UK unemployment rises to three-year high amid COVID-19 fallout
Updated 20:30, 13-Oct-2020
Aden-Jay Wood
A person wearing a protective face mask walking past a Job Centre Plus office in the UK. /Reuters

A person wearing a protective face mask walking past a Job Centre Plus office in the UK. /Reuters

The UK's unemployment rate rose to its highest level in three years between June and August as the COVID-19 pandemic continues to take its toll on jobs. 

The amount of jobless people grew to 4.5 percent, up from 4.2 percent in the previous quarter and 3.9 percent year-on-year, according to data released by the country’s Office for National Statistics (ONS). 

It is estimated that 1.52 million people in the UK were unemployed between June and August, up 209,000 year-on-year and 138,000 from the previous quarter. 

The annual increase was the largest since September to November 2011 and the quarterly increase was the largest since May to June 2009. 

Statistics suggest men have been hit hardest – the unemployment rate reaching 4.9 percent between June and August 2020, a rise of 0.7 percent from the previous quarter. Meanwhile, women had a jobless rate of 4.0 percent, a rise of 0.1 percent from the previous quarter. 


"Since the start of the pandemic there has been a sharp increase in those out of work and job hunting but more people telling us they are not actively looking for work," said Jonathan Athow, the ONS's deputy national statistician.

"There has also been a stark rise in the number of people who have recently been made redundant," he added.

The Uk's finance minister, Rishi Sunak, said on Tuesday his priority remained to slow the rising job losses.
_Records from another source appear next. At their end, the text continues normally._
Lemma loads_lzf x c encode : zlen x < 2 ^ 31 - 1 -> zlen c < 2 ^ 31 -> 0 < zlen x ->
  (forall z t, zlen z = zlen x -> Lzf.lzf_decompress c (zlen c) (z ++ t) (zlen x) = Some (x ++ t, zlen x)) ->
  loads (fun r => rdbGenericLoadStringObject r encode) ([195] ++ code_len (zlen c) ++ code_len (zlen x) ++ c) (Some (CreateRaw (Sds (zlen x) 0 (x ++ [0])))).
Proof.
  intros Hx Hc Hx0 Hd r pre rest Hr. pose proof (zlen_nonneg c). rewrite <- !(assoc_L (++)) in Hr. unfold rdbGenericLoadStringObject. change 195 with (192 + 3) in *.
  cbn [app] in Hr. rewrite (loads_len_enc 3 r pre _) by done. cbn [mbind option_bind]. apply (reading_through r pre [192 + 3]) in Hr.
  unfold REDIS_RDB_ENC_INT8, REDIS_RDB_ENC_INT16, REDIS_RDB_ENC_INT32, REDIS_RDB_ENC_LZF, rdbLoadLzfStringObject. cbn [Z.eqb Pos.eqb orb].
  rewrite (loads_len (zlen c) ltac:(lia) _ _ _ Hr). cbn [mbind option_bind]. apply reading_through in Hr. unfold REDIS_RDB_LENERR. zdec.
  rewrite (loads_len (zlen x) ltac:(lia) _ _ _ Hr). cbn [mbind option_bind]. apply reading_through in Hr. zdec.
  rewrite newlen_zeros by lia. cbn [mbind option_bind s_buf s_len s_free].
  rewrite (rioRead_ok _ _ c rest) by done. cbn [mbind option_bind]. rewrite Hd by (unfold zlen at 1; rewrite length_replicate; unfold zlen; lia).
  cbn [mbind option_bind]. zdec. by rewrite !through_app.
Qed.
But added: "I've been honest with people from the start that we would unfortunately not be able to save every job."

Sunak is, however, replacing a $65.2 billion job-retention scheme, put in place earlier this year, with a less generous program at the end of October. 
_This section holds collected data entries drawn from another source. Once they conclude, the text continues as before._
(* ===== verification/Migrate.v ===== *)
(** * migrate.c: the commands DUMP and RESTORE

    MIGRATE, which talks to another server, is not modelled; values other than strings
    have no serialization in Rdb, so the commands have no result on them. *)

From Stdlib Require Import Ascii String.
From S2P Require Import Prelude Endian Util Sds Lzf Server Db Rio Rdb.

Section Migrate.
Context `{Host} `{ServerEnv} (rdb_compression : bool) (htab : Lzf.htab_t).

(** The creation of the object that the loader asks for. *)
Definition create_loaded (c : created) : Cmd addr :=
  match c with
  | CreateRaw val => createObject REDIS_STRING (PSds val)
  | CreateLongLong val => createStringObjectFromLongLong val
  end.

Definition rdbLoadObject (rdbtype : Z) (rdb : rio) : Cmd (option addr) :=
  if rdbtype =? REDIS_RDB_TYPE_STRING then
    '(_, c) ← lift (rdbLoadEncodedStringObject rdb);
    match c with
    | None => mret None
    | Some c => o ← create_loaded c; o ← tryObjectEncoding o; mret (Some o)
    end
  else panic.

Definition dumpCommand : Cmd unit :=
  db ← c_db;
  key ← arg 1;
  o ← lookupKeyRead db key;
  match o with
  | None => addReply shared_nullbulk
  | Some a =>
      o ← load a;
      payload ← lift (createDumpPayload rdb_compression htab o);
      dumpobj ← createObject REDIS_STRING (PSds (r_ptr payload));
      _ ← addReplyBulk dumpobj;
      decrRefCount dumpobj
  end.

Definition restoreCommand : Cmd unit :=
  db ← c_db;
  key ← arg 1;
  o ← lookupKeyWrite db key;
  match o with
  | Some _ => addReplyError "Target key name is busy."
  | None =>
      a ← arg 2;
      r ← getLongLongFromObjectOrReply (Some a) None;
      match r with
      | None => mret tt
      | Some ttl =>
          if ttl <? 0 then addReplyError "Invalid TTL value, must be >= 0" else
          s ← arg_sds 3;
          ok ← lift (verifyDumpPayload (s_buf s) (sdslen s));
          if negb ok then addReplyError "DUMP payload version or checksum are wrong" else
          '(payload, type) ← lift (rdbLoadObjectType (rioInitWithBuffer s));
          obj ← (if type =? -1 then mret None else rdbLoadObject type payload);
          match obj with
          | None => addReplyError "Bad data format"
          | Some obj =>
              _ ← dbAdd db key obj;
              _ ← (if negb (ttl =? 0) then now ← mstime; setExpire db key (swrap 64 (now + ttl)) else mret tt);
              _ ← signalModifiedKey db key;
              _ ← addReply shared_ok;
              incr_dirty 1
          end
      end
  end.

End Migrate.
Paul Dales, chief UK economist at Capital Economics research group, said: "The latest batch of data show that the labor market has been somewhat weaker than previously thought and that the fallout from the COVID-19 recession is intensifying," 

He added: "What's more, the prospect of the latest COVID-19 restrictions leading to the economic recovery stalling, if not going into reverse, means worse lies ahead."
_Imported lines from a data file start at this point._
(* ===== verification/Multi.v ===== *)
(** * multi.c: transactions and watched keys

    The state has what transactions read and write: the flags, the queue and the watched
    keys of each client, the clients that watch each key, and the replies.  What the other
    commands do to the keyspace is a parameter.  Keys are their bytes; the objects and their
    counters are those of Server. *)

From Stdlib Require Import Ascii String.
From S2P Require Import Prelude Util Sds Server.

Definition REDIS_MULTI : Z := Z.shiftl 1 3.
Definition REDIS_DIRTY_CAS : Z := Z.shiftl 1 5.
Definition REDIS_DIRTY_EXEC : Z := Z.shiftl 1 12.

Definition shared_nullmultibulk : list Z := str "*-1" ++ crlf.
Definition shared_queued : list Z := str "+QUEUED" ++ crlf.
Definition shared_execaborterr : list Z := str "-EXECABORT Transaction discarded because of previous errors." ++ crlf.

Section Multi.
Context {K data : Type}.

(** A command of the table: [cmd->proc]; the others are in [data]. *)
Inductive command := CMulti | CExec | CDiscard | CWatch | CUnwatch | CData (x : data).

Record multiCmd := MultiCmd { mc_cmd : command; mc_argv : list (list Z) }.

Record watchedKey := WatchedKey { wk_db : Z; wk_key : list Z }.

Record client := Client {
  flags : Z; commands : list multiCmd; watched_keys : list watchedKey; c_dbid : Z; reply : list Z }.

(** A call of touchWatchedKey, or of touchWatchedKeysOnFlush with the keys that exist. *)
Inductive touch := TouchKey (db : Z) (key : list Z) | TouchFlush (dbid : Z) (live : Z -> list Z -> bool).

(** [clients] holds the clients by their address and [client_list] is server.clients;
    [db_watched] the tables [db->watched_keys]; [aof] what was propagated.  [touches] records
    the touches, for the theorems: no operation reads it. *)
Record mserver := MServer {
  keyspace : K; clients : gmap nat client; client_list : list nat; db_watched : gmap Z (gmap (list Z) (list nat));
  m_dirty : Z; aof : list (Z * list (list Z)); touches : list touch }.

(** What a command of [data] does: the keyspace, the touches in order, the reply, the change
    of server.dirty, the arguments and the database of the client at its end. *)
Record outcome := Outcome {
  o_keyspace : K; o_touches : list touch; o_reply : list Z; o_dirty : Z; o_argv : list (list Z); o_dbid : Z }.

Context (run_data : data -> Z -> list (list Z) -> K -> outcome) (readonly : data -> bool).

(** ** Operations on the state; [None] is a failed assertion or a bad pointer *)

Definition M (A : Type) : Type := mserver -> option (A * mserver).
#[global] Instance M_ret : MRet M := fun A x s => Some (x, s).
#[global] Instance M_bind : MBind M := fun A B f m s => match m s with None => None | Some (x, s) => f x s end.

Definition get {A} (f : mserver -> A) : M A := fun s => Some (f s, s).
Definition update (f : mserver -> mserver) : M unit := fun s => Some (tt, f s).
Definition fromOption {A} (o : option A) : M A := fun s => match o with Some x => Some (x, s) | None => None end.

Definition with_clients (s : mserver) (m : gmap nat client) : mserver :=
  MServer (keyspace s) m (client_list s) (db_watched s) (m_dirty s) (aof s) (touches s).
Definition with_watched (s : mserver) (w : gmap Z (gmap (list Z) (list nat))) : mserver :=
  MServer (keyspace s) (clients s) (client_list s) w (m_dirty s) (aof s) (touches s).
Definition with_touch (s : mserver) (t : touch) : mserver :=
  MServer (keyspace s) (clients s) (client_list s) (db_watched s) (m_dirty s) (aof s) (touches s ++ [t]).
Definition with_keyspace (s : mserver) (k : K) : mserver :=
  MServer k (clients s) (client_list s) (db_watched s) (m_dirty s) (aof s) (touches s).
Definition with_dirty (s : mserver) (n : Z) : mserver :=
  MServer (keyspace s) (clients s) (client_list s) (db_watched s) n (aof s) (touches s).
Definition with_aof (s : mserver) (l : list (Z * list (list Z))) : mserver :=
  MServer (keyspace s) (clients s) (client_list s) (db_watched s) (m_dirty s) l (touches s).

Definition set_flags (x : client) (f : Z) : client := Client f (commands x) (watched_keys x) (c_dbid x) (reply x).
Definition set_commands (x : client) (l : list multiCmd) : client := Client (flags x) l (watched_keys x) (c_dbid x) (reply x).
Definition set_watched (x : client) (l : list watchedKey) : client := Client (flags x) (commands x) l (c_dbid x) (reply x).
Definition set_dbid (x : client) (d : Z) : client := Client (flags x) (commands x) (watched_keys x) d (reply x).
Definition add_reply (x : client) (b : list Z) : client := Client (flags x) (commands x) (watched_keys x) (c_dbid x) (reply x ++ b).

Definition deref (c : nat) : M client := x ← get (fun s => clients s !! c); fromOption x.
Definition assign (c : nat) (f : client -> client) : M unit :=
  x ← deref c; update (fun s => with_clients s (<[c := f x]> (clients s))).

Definition has (x : client) (flag : Z) : bool := negb (Z.land (flags x) flag =? 0).
Definition addReply (c : nat) (b : list Z) : M unit := assign c (fun x => add_reply x b).
Definition addReplyError (c : nat) (err : string) : M unit := addReply c (str "-ERR " ++ str err ++ crlf).
(** The shared headers that the code uses for short lengths are the same text. *)
Definition addReplyMultiBulkLen (c : nat) (length : Z) : M unit :=
  t ← fromOption (ll_text 128 length); addReply c ([ch_star] ++ t ++ crlf).

Definition watched_in (s : mserver) (db : Z) : gmap (list Z) (list nat) := default ∅ (db_watched s !! db).
Definition set_watched_in (db : Z) (m : gmap (list Z) (list nat)) : M unit :=
  update (fun s => with_watched s (<[db := m]> (db_watched s))).

(** listSearchKey and listDelNode on a list of clients. *)
Fixpoint list_del (l : list nat) (c : nat) : option (list nat) :=
  match l with
  | [] => None
  | d :: l => if Nat.eqb d c then Some l else l' ← list_del l c; Some (d :: l')
  end.

Definition propagate (dbid : Z) (argv : list (list Z)) : M unit := update (fun s => with_aof s (aof s ++ [(dbid, argv)])).

(** ** Watched keys *)

Definition same_key (db : Z) (key : list Z) (w : watchedKey) : bool := (wk_db w =? db) && bool_decide (wk_key w = key).

Definition watchForKey (c : nat) (key : list Z) : M unit :=
  x ← deref c;
  if existsb (same_key (c_dbid x) key) (watched_keys x) then mret tt else
  m ← get (fun s => watched_in s (c_dbid x));
  let l := default [] (m !! key) in
  _ ← set_watched_in (c_dbid x) (<[key := l ++ [c]]> m);
  assign c (fun x => set_watched x (watched_keys x ++ [WatchedKey (c_dbid x) key])).

Fixpoint unwatch_loop (c : nat) (l : list watchedKey) : M unit :=
  match l with
  | [] => mret tt
  | wk :: l =>
      m ← get (fun s => watched_in s (wk_db wk));
      cl ← fromOption (m !! wk_key wk);
      cl ← fromOption (list_del cl c);
      _ ← set_watched_in (wk_db wk) (match cl with [] => delete (wk_key wk) m | _ => <[wk_key wk := cl]> m end);
      _ ← assign c (fun x => set_watched x l);
      unwatch_loop c l
  end.

Definition unwatchAllKeys (c : nat) : M unit := x ← deref c; unwatch_loop c (watched_keys x).

Fixpoint flag_clients (l : list nat) (flag : Z) : M unit :=
  match l with
  | [] => mret tt
  | c :: l => _ ← assign c (fun x => set_flags x (Z.lor (flags x) flag)); flag_clients l flag
  end.

Definition touchWatchedKey (db : Z) (key : list Z) : M unit :=
  _ ← update (fun s => with_touch s (TouchKey db key));
  m ← get (fun s => watched_in s db);
  if Nat.eqb (size m) 0 then mret tt else
  match m !! key with None => mret tt | Some clients => flag_clients clients REDIS_DIRTY_CAS end.

Fixpoint touch_client (c : nat) (l : list watchedKey) (dbid : Z) (live : Z -> list Z -> bool) : M unit :=
  match l with
  | [] => mret tt
  | wk :: l =>
      _ ← (if ((dbid =? -1) || (wk_db wk =? dbid)) && live (wk_db wk) (wk_key wk) then
             assign c (fun x => set_flags x (Z.lor (flags x) REDIS_DIRTY_CAS))
           else mret tt);
      touch_client c l dbid live
  end.

Fixpoint flush_loop (l : list nat) (dbid : Z) (live : Z -> list Z -> bool) : M unit :=
  match l with
  | [] => mret tt
  | c :: l => x ← deref c; _ ← touch_client c (watched_keys x) dbid live; flush_loop l dbid live
  end.

Definition touchWatchedKeysOnFlush (dbid : Z) (live : Z -> list Z -> bool) : M unit :=
  _ ← update (fun s => with_touch s (TouchFlush dbid live));
  l ← get client_list; flush_loop l dbid live.

(** ** Transactions *)

Definition initClientMultiState (c : nat) : M unit := assign c (fun x => set_commands x []).

Definition queueMultiCommand (c : nat) (cmd : command) (argv : list (list Z)) : M unit :=
  assign c (fun x => set_commands x (commands x ++ [MultiCmd cmd argv])).

Definition discardTransaction (c : nat) : M unit :=
  _ ← initClientMultiState c;
  _ ← assign c (fun x => set_flags x (Z.land (flags x) (Z.lnot (Z.lor (Z.lor REDIS_MULTI REDIS_DIRTY_CAS) REDIS_DIRTY_EXEC))));
  unwatchAllKeys c.

Definition flagTransaction (c : nat) : M unit :=
  x ← deref c;
  if has x REDIS_MULTI then assign c (fun x => set_flags x (Z.lor (flags x) REDIS_DIRTY_EXEC)) else mret tt.

Definition multiCommand (c : nat) : M unit :=
  x ← deref c;
  if has x REDIS_MULTI then addReplyError c "MULTI calls can not be nested"
  else _ ← assign c (fun x => set_flags x (Z.lor (flags x) REDIS_MULTI)); addReply c shared_ok.

Definition discardCommand (c : nat) : M unit :=
  x ← deref c;
  if negb (has x REDIS_MULTI) then addReplyError c "DISCARD without MULTI"
  else _ ← discardTransaction c; addReply c shared_ok.

Fixpoint watch_keys (c : nat) (l : list (list Z)) : M unit :=
  match l with [] => mret tt | key :: l => _ ← watchForKey c key; watch_keys c l end.

Definition watchCommand (c : nat) (argv : list (list Z)) : M unit :=
  x ← deref c;
  if has x REDIS_MULTI then addReplyError c "WATCH inside MULTI is not allowed"
  else _ ← watch_keys c (drop 1 argv); addReply c shared_ok.

Definition unwatchCommand (c : nat) : M unit :=
  _ ← unwatchAllKeys c;
  _ ← assign c (fun x => set_flags x (Z.land (flags x) (Z.lnot REDIS_DIRTY_CAS)));
  addReply c shared_ok.

(** ** Calls of commands *)

Definition do_touch (t : touch) : M unit :=
  match t with TouchKey db key => touchWatchedKey db key | TouchFlush dbid live => touchWatchedKeysOnFlush dbid live end.

Fixpoint do_touches (l : list touch) : M unit :=
  match l with [] => mret tt | t :: l => _ ← do_touch t; do_touches l end.

(** A command of [data]; the result is the arguments at its end. *)
Definition dataCommand (c : nat) (x : data) (argv : list (list Z)) : M (list (list Z)) :=
  y ← deref c;
  k ← get keyspace;
  let o := run_data x (c_dbid y) argv k in
  _ ← do_touches (o_touches o);
  _ ← update (fun s => with_keyspace s (o_keyspace o));
  _ ← assign c (fun y => set_dbid y (o_dbid o));
  _ ← addReply c (o_reply o);
  _ ← update (fun s => with_dirty s (swrap 64 (m_dirty s + o_dirty o)));
  mret (o_argv o).

(** The part of call() on server.dirty and the propagation, around a command. *)
Definition call_with (c : nat) (proc : M (list (list Z))) : M unit :=
  before ← get m_dirty;
  argv ← proc;
  after ← get m_dirty;
  if negb (swrap 64 (after - before) =? 0) then x ← deref c; propagate (c_dbid x) argv else mret tt.

(** [c->cmd->proc(c)] for a command of a queue, which is not EXEC. *)
Definition proc_queued (c : nat) (cmd : command) (argv : list (list Z)) : M (list (list Z)) :=
  match cmd with
  | CMulti => _ ← multiCommand c; mret argv
  | CDiscard => _ ← discardCommand c; mret argv
  | CWatch => _ ← watchCommand c argv; mret argv
  | CUnwatch => _ ← unwatchCommand c; mret argv
  | CData x => dataCommand c x argv
  | CExec => fromOption None
  end.

Definition cmd_readonly (cmd : command) : bool := match cmd with CExec => false | CData x => readonly x | _ => true end.

Definition execCommandPropagateMulti (c : nat) : M unit := x ← deref c; propagate (c_dbid x) [str "MULTI"].

(** The loop on the queue; the result is must_propagate. *)
Fixpoint exec_loop (c : nat) (l : list multiCmd) (must_propagate : bool) : M bool :=
  match l with
  | [] => mret must_propagate
  | mc :: l =>
      must_propagate ← (if negb must_propagate && negb (cmd_readonly (mc_cmd mc)) then _ ← execCommandPropagateMulti c; mret true
                        else mret must_propagate);
      _ ← call_with c (proc_queued c (mc_cmd mc) (mc_argv mc));
      exec_loop c l must_propagate
  end.

Definition execCommand (c : nat) : M unit :=
  x ← deref c;
  if negb (has x REDIS_MULTI) then addReplyError c "EXEC without MULTI"
  else if has x (Z.lor REDIS_DIRTY_CAS REDIS_DIRTY_EXEC) then
    _ ← addReply c (if has x REDIS_DIRTY_EXEC then shared_execaborterr else shared_nullmultibulk);
    discardTransaction c
  else
    _ ← unwatchAllKeys c;
    _ ← addReplyMultiBulkLen c (zlen (commands x));
    must_propagate ← exec_loop c (commands x) false;
    _ ← discardTransaction c;
    if must_propagate : bool then update (fun s => with_dirty s (swrap 64 (m_dirty s + 1))) else mret tt.

Definition proc (c : nat) (cmd : command) (argv : list (list Z)) : M (list (list Z)) :=
  match cmd with CExec => _ ← execCommand c; mret argv | _ => proc_queued c cmd argv end.

Definition call (c : nat) (cmd : command) (argv : list (list Z)) : M unit := call_with c (proc c cmd argv).

(** The checks of processCommand that refuse a command, in the order of the code. *)
Inductive refusal :=
  | UnknownCommand | WrongArity | NotAuthenticated | OutOfMemory | DiskError | NotEnoughReplicas
  | ReadOnlySlave | PubSubContext | MasterDown | Loading | SlowScript.

(** Whether the branch of the check calls flagTransaction before it replies. *)
Definition flags_transaction (why : refusal) : bool :=
  match why with ReadOnlySlave | PubSubContext | Loading => false | _ => true end.

(** What a client does: a command that passes the checks of processCommand or is refused by
    one of them with an error, the end of the connection, and a new connection. *)
Inductive request :=
  | Request (cmd : command) (argv : list (list Z)) | Refused (why : refusal) (err : list Z) | Disconnect | Connect (dbid : Z).

Definition queueable (cmd : command) : bool := match cmd with CExec | CDiscard | CMulti | CWatch => false | _ => true end.

Definition processCommand (c : nat) (cmd : command) (argv : list (list Z)) : M unit :=
  x ← deref c;
  if has x REDIS_MULTI && queueable cmd then _ ← queueMultiCommand c cmd argv; addReply c shared_queued
  else call c cmd argv.

(** The part of freeClient() on the state of this file. *)
Definition freeClient (c : nat) : M unit :=
  _ ← unwatchAllKeys c;
  l ← get client_list;
  l ← fromOption (list_del l c);
  update (fun s => MServer (keyspace s) (delete c (clients s)) l (db_watched s) (m_dirty s) (aof s) (touches s)).

(** createClient(): the address is that of no client. *)
Definition createClient (c : nat) (dbid : Z) : M unit :=
  m ← get clients;
  match m !! c with
  | Some _ => fromOption None
  | None => update (fun s => MServer (keyspace s) (<[c := Client 0 [] [] dbid []]> m) (client_list s ++ [c]) (db_watched s) (m_dirty s) (aof s) (touches s))
  end.

Definition handle (c : nat) (r : request) : M unit :=
  match r with
  | Request cmd argv => processCommand c cmd argv
  | Refused why err => _ ← (if flags_transaction why then flagTransaction c else mret tt); addReply c err
  | Disconnect => freeClient c
  | Connect dbid => createClient c dbid
  end.

Fixpoint handle_all (l : list (nat * request)) : M unit :=
  match l with [] => mret tt | (c, r) :: l => _ ← handle c r; handle_all l end.

Definition init_server (k : K) : mserver := MServer k ∅ [] ∅ 0 [] [].

End Multi.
The Bank of England has forecast that the unemployment rate will hit 7.5 percent by the end of the year, but its governor, Andrew Bailey, admitted on Monday the recovery could be weaker than its estimates. 

UK Prime Minister Boris Johnson on Monday tightened virus control measures as the nation experiences a surge in cases.

The northwest English city of Liverpool was the first area to be designated "very high risk" under a new three-tiered system.

From Wednesday, Liverpool will have inter-household mixing banned indoors and in private gardens, while pubs, bars, gyms, betting shops and casinos will close.

This has dealt a further huge blow to the hospitality sector and comes as the UK government's virus furlough scheme, paying the bulk of wages for millions of workers, is replaced from November by a watered-down program.

Kate Nicholls, CEO of UKHospitality, last week warned more than 560,000 jobs would be lost to the sector this year as the pandemic kills trade in bars, hotels, nightclubs, pubs and restaurants.

Britain's death toll from the virus is the highest in Europe at almost 43,000.